◆ **TASK MATERIAL**:
Lemma read_run self layer s vs s' :
  read self layer s = (Ok vs, s') →
  tree s' = tree s ∧ vs `sublist_of` layer_values (naming self) (tree s) layer
  ∧ (on_missing self = Fail → vs = layer_values (naming self) (tree s) layer).
Proof.
  unfold read. destruct (with_token _ s) as [[sub|e] s1] eqn:Ew; apply get_run in Ew as [E Hsub].
  - rewrite (Hsub sub eq_refl). intros Hr%read_values_run.
    2:{ rewrite E. apply Forall_forall. intros x Hx. apply list_elem_of_In, filter_In in Hx as [Hx _].
        by apply list_elem_of_In. }
    rewrite layer_values_below, E in Hr; [done|]. apply Forall_forall. intros x. apply tree_canonical.
  - destruct (bool_decide (on_missing self = Skip)) eqn:Em; [|done]. cbn. destruct (_ || _); [|done].
    intros [= <- <-]. split; [done|]. split; [apply sublist_nil_l|].
    apply bool_decide_eq_true in Em. intros. congruence.
Qed.

(** ** Merging *)

Definition merge (merged : gmap bytes RevealedSecret) (values : list (bytes * RevealedSecret))
  : gmap bytes RevealedSecret := foldl (λ m nv, <[nv.1 := nv.2]> m) merged values.

Lemma merge_app merged a b : merge merged (a ++ b) = merge (merge merged a) b.
Proof. apply foldl_app. Qed.

(** The last value of a name wins. *)
Lemma merge_lookup values : ∀ merged n v,
  merge merged values !! n = Some v ↔
  (∃ a b, values = a ++ (n, v) :: b ∧ n ∉ List.map fst b)
  ∨ (n ∉ List.map fst values ∧ merged !! n = Some v).
Proof.
  induction values as [|[n' v'] values IH] using rev_ind; intros merged n v.
  - split; [intros; right; split; [apply not_elem_of_nil|done]|].
    intros [(a & b & E & _)|[_ ?]]; [by destruct a|done].
  - rewrite merge_app. cbn [merge foldl fst snd].
    destruct (decide (n = n')) as [<-|Hn].
    + rewrite lookup_insert_eq. split.
      * intros [= ->]. left. exists values, []. split; [done|apply not_elem_of_nil].
      * intros [(a & b & E & Hb)|[Hn _]].
        -- destruct b as [|x b _] using rev_ind; [by apply app_inj_2 in E as [_ [= ->]]|].
           exfalso. apply Hb. rewrite app_comm_cons, app_assoc in E.
           apply app_inj_2 in E as [_ [= <-]]; [|done].
           rewrite map_app. apply elem_of_app. right. by left.
        -- exfalso. apply Hn. rewrite map_app. apply elem_of_app. right. by left.
    + rewrite lookup_insert_ne by done. change (foldl _ merged values) with (merge merged values). rewrite IH.
      rewrite map_app, not_elem_of_app. split.
      * intros [(a & b & -> & Hb)|[Hnv Hm]].
        -- left. exists a, (b ++ [(n', v')]). split; [by rewrite <- app_assoc|].
           rewrite map_app, not_elem_of_app. split; [done|]. by intros ?%list_elem_of_singleton.
        -- right. split; [|done]. split; [done|]. by intros ?%list_elem_of_singleton.
      * intros [(a & b & E & Hb)|[[Hnv _] Hm]]; [left|by right].
        destruct b as [|x b _] using rev_ind.
        { apply app_inj_2 in E as [_ [= -> ->]]; done. }
        rewrite app_comm_cons, app_assoc in E. apply app_inj_2 in E as [-> _]; [|done].
        exists a, b. split; [done|]. rewrite map_app, not_elem_of_app in Hb. apply Hb.
Qed.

◆ **EXERCISE DETAILS**:
Filter the entries down to the lines containing "Some". Copy each of those lines.

◆ **SOLUTION TO THIS TASK**:
  merge merged values !! n = Some v ↔
  ∨ (n ∉ List.map fst values ∧ merged !! n = Some v).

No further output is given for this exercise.